The little bracelet is outlined with Kreinik metallic gold 002 #12 braid, and the bump stitch "silver beads" are made with Kreinik metallic silver #12 braid.

The red stripes are worked with a stitch I thoroughly enjoy using, but have no idea what the name is or where I found it - I've been using it for many years, and something shiny could be inserted instead of beads if you wish. I'm showing it in two colors simply to illustrate the construction. This post is a bit of a mess - I have no idea where all that blank space at the bottom came from or how to get rid of it.

Oh well - Enjoy!! I was thinking earlier, that the stripes might be worked in bargello instead of with these stitches.

Thursday, March 19, 2009

A Wonderful Bargello blog

I just found a blog this morning that I was unaware of - this is a great one, and can answer a lot of questions I see from people who are unfamiliar with Bargello.

I've not "invented" anything new for Freebies just yet, as I've been busy elsewhere - so do go look at this and be entertained and enlightened!! It's called Bargello Needlepoint.

Wednesday, March 4, 2009

Ornament Instructions

It took me quite a while to figure out what I did on this thing - where to begin, etc.
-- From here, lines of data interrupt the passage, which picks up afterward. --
(** ** The itemised list of a category *)

(** The lines of the block of a category, in the order of the row. *)
Fixpoint items (c : qclass) (row : list (string * answer)) : string :=
  match row with
  | [] => EmptyString
  | (question, a) :: rest =>
      if decide (classify question = c) then
        match sub_category question with
        | Ok sub_cat => item_line sub_cat a +:+ items c rest
        | Raise _ => items c rest
        end
      else items c rest
  end.

#[local] Arguments item_line : simpl never.
#[local] Arguments generic_section : simpl never.

Lemma block_history_1 (row : list (string * answer)) (old : string) :
  fold_left (key_step "test_prep") row (Some (VStr old))
  = Some (VStr (old +:+ items Category1 row)).
Proof.
  revert old. induction row as [|[question a] rest IH]; intros old; simpl.
  - rewrite app_string_nil_r. reflexivity.
  - unfold key_step at 2. simpl.
    destruct (classify question) eqn:Hc; simpl; try apply IH.
    + apply classify_Identity in Hc as [-> | ->]; simpl; apply IH.
    + unfold block_step. destruct (sub_category question); [|apply IH].
      rewrite IH. do 2 f_equal. apply app_string_assoc.
Qed.

Lemma block_history_2 (row : list (string * answer)) (old : string) :
  fold_left (key_step "lost_per") row (Some (VStr old))
  = Some (VStr (old +:+ items Category2 row)).
Proof.
  revert old. induction row as [|[question a] rest IH]; intros old; simpl.
  - rewrite app_string_nil_r. reflexivity.
  - unfold key_step at 2. simpl.
    destruct (classify question) eqn:Hc; simpl; try apply IH.
    + apply classify_Identity in Hc as [-> | ->]; simpl; apply IH.
    + unfold block_step. destruct (sub_category question); [|apply IH].
      rewrite IH. do 2 f_equal. apply app_string_assoc.
Qed.

Lemma items_app (c : qclass) (r1 r2 : list (string * answer)) :
  items c (r1 ++ r2) = items c r1 +:+ items c r2.
Proof.
  induction r1 as [|[question a] r1 IH]; [reflexivity|].
  cbn [items app]. destruct (decide (classify question = c)); [|exact IH].
  destruct (sub_category question); [|exact IH].
  rewrite IH. symmetry. apply app_string_assoc.
Qed.

(** X2.  For a row whose category labels carry a bracket, the block of each
    category holds one line [- sub-label: answer] per sub-question, in the
    order in which the row has them (lines 114 and 122): the block of a row
    [r1 ++ r2] is the block of [r1] followed by that of [r2]. *)
Theorem category_block_spec (course : string) (r1 r2 : list (string * answer)) :
  bracketed (r1 ++ r2) = true →
  reported "test_prep" course (r1 ++ r2)
    = Ok (Some (VStr (items Category1 r1 +:+ items Category1 r2)))
  ∧ reported "lost_per" course (r1 ++ r2)
    = Ok (Some (VStr (items Category2 r1 +:+ items Category2 r2))).
Proof.
  intros Hb. destruct (compile_row_ok course _ Hb) as (data & E & _ & Hk).
  unfold reported. rewrite E. simpl. rewrite !Hk. split.
  - change (init_data course !! "test_prep") with (Some (VStr EmptyString)).
    rewrite block_history_1, items_app. reflexivity.
  - change (init_data course !! "lost_per") with (Some (VStr EmptyString)).
    rewrite block_history_2, items_app. reflexivity.
Qed.

(** The two items of the spec's example, in the order of the columns. *)
Lemma category_block_spec_witness :
  reported "test_prep" "EME 150A"
    ([("What percentage of time [Reading notes]", AStr "40%")] ++
     [("What percentage of time [Practice problems]", AStr "65%")])
  = Ok (Some (VStr ("- Reading notes: 40%" +:+ nl +:+ "- Practice problems: 65%" +:+ nl))).
Proof.
  refine (eq_trans (proj1 (category_block_spec "EME 150A" _ _ _)) _); reflexivity.
Defined.

(** ** The document of a complete row *)

(** A template with its fields replaced by the strings [value] gives. *)
Fixpoint fill (value : string → string) (ps : list piece) : string :=
  match ps with
  | [] => EmptyString
  | Lit text :: ps' => text +:+ fill value ps'
  | Field name :: ps' => value name +:+ fill value ps'
  end.

Section Document.

Variable float_str : PyFloat.float → string.
Variable rst2latex : string → option string.
Variable pdflatex : string → option string * list (string * string).

Lemma render_then_fill (data : gmap string pyval) (value : string → string)
    (ps : list piece) :
  (∀ name, In (Field name) ps →
           ∃ v, data !! name = Some v ∧ str_of_val float_str v = value name) →
  render_then float_str data ps (Ok EmptyString) = Ok (fill value ps).
Proof.
  induction ps as [|[text|name] ps IH]; intros H; simpl; [reflexivity| |].
  - rewrite IH; [reflexivity|]. intros n Hn. apply H. right. exact Hn.
  - destruct (H name (or_introl eq_refl)) as (v & Hv & Hs).
    unfold getitem. rewrite Hv. simpl. rewrite IH, Hs; [reflexivity|].
    intros n Hn. apply H. right. exact Hn.
Qed.

(** What each field of the report stands for. *)
Definition report_value (course : string) (row : list (string * answer))
    (name : string) : string :=
  if String.eqb name "course_desig" then course
  else if String.eqb name "FirstName" then
    from_option str_of_answer EmptyString (answer_of "First Name" row)
  else if String.eqb name "LastName" then
    from_option str_of_answer EmptyString (answer_of "Last Name" row)
  else if String.eqb name "test_prep" then items Category1 row
  else if String.eqb name "test_prep_total" then
    str_of_num float_str (sum_percentages (category_answers Category1 row))
  else if String.eqb name "test_prep_other" then
    from_option str_of_answer EmptyString (last_of is_override1 row)
  else if String.eqb name "lost_per" then items Category2 row
  else if String.eqb name "lost_per_total" then
    str_of_num float_str (sum_percentages (category_answers Category2 row))
  else if String.eqb name "lost_per_other" then
    from_option str_of_answer EmptyString (last_of is_override2 row)
  else EmptyString.

Lemma str_of_val_answer (a : answer) :
  str_of_val float_str (val_of_answer a) = str_of_answer a.
Proof. destruct a; reflexivity. Qed.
It seems, after some careful study, that the best way is to start on the inner part of the border, in order to place it well on the canvas and leave space for tracing the holly - or whatever else you might want to put there.

I'm showing the picture again, but with arrows showing the importance of being careful of placement of lines when tracing - so as to leave those small spaces OPEN when stitching. It's very simple once you've formed the habit, and will make stitching so much easier for you.

As I said in the previous post, the canvas has little sparkles already built in - but you could easily just do an open canvas stitch with blending filament to imitate it - or even paint on a very thin, watered down layer of Liquitex "Liqui-gems" which is what some designers use to make snow sparkle on painted canvases. (this is T-shirt paint from the craft store).

The ornament is app. 5 3/4" from point to point, and then I added a little bit when I folded it under, as I thought it looked better with a border. Your canvas needs to be cut in a 9" square.

Stitch the inner border, at least, following the scan of the canvas and the chart - and then trace the drawing carefully on to the canvas (place it under the canvas square) centered. I sized the tracing so it should fit as it is when you print it out.

For stitching, I used YLI Ribbon floss in Honey/Copper instead of using metallic gold, as I like the effect better for this than metallic gold.
The berries are "bump" stitches (different sizes) with something red and sparkling - I did this one a number of years ago, so can't really tell what it is. Perhaps Flair. The leaves are done with two shades of green Flair - but cotton floss or the new DMC Satin Floss would work beautifully.

My idea of "counted canvas" is to count the stitches onto the canvas with a pen, so as not to have to think or count while stitching. You can see there are 14 little pointed things on the inner border - easy.

On the chart, you can see the gold stitches marked - do these first, and then add the beads. I placed the red and green ones end to end rather than side by side as I usually do, as this makes them appear to be a string of beads. I used my favorite Sundance beads in the hexagonal cut for extra sparkle.

The blue circles indicate the gold beads.

This is an easy project to do - make several, and enjoy!

Monday, March 2, 2009

A New/Old Ornament

Not being too logical tonight. I had planned to put the instructions for this ornament here today, but got caught up in finishing my March "Crazy for Birthdays" Heart. It makes a pretty header - but the ornament is for Christmas. Oh well. Spring is a good time to start!

Anyway - I'll do this tomorrow. The canvas prompted the piece about 8 years ago (another one I found in the box), as it's one of those that has the little sparkle speckles in it - so the background doesn't have to be stitched. A really pretty effect, it is. There is also an ivory one with gold flecks.

This is a simple one, and good for practicing your new drawing skills - as well as a little bit of beading.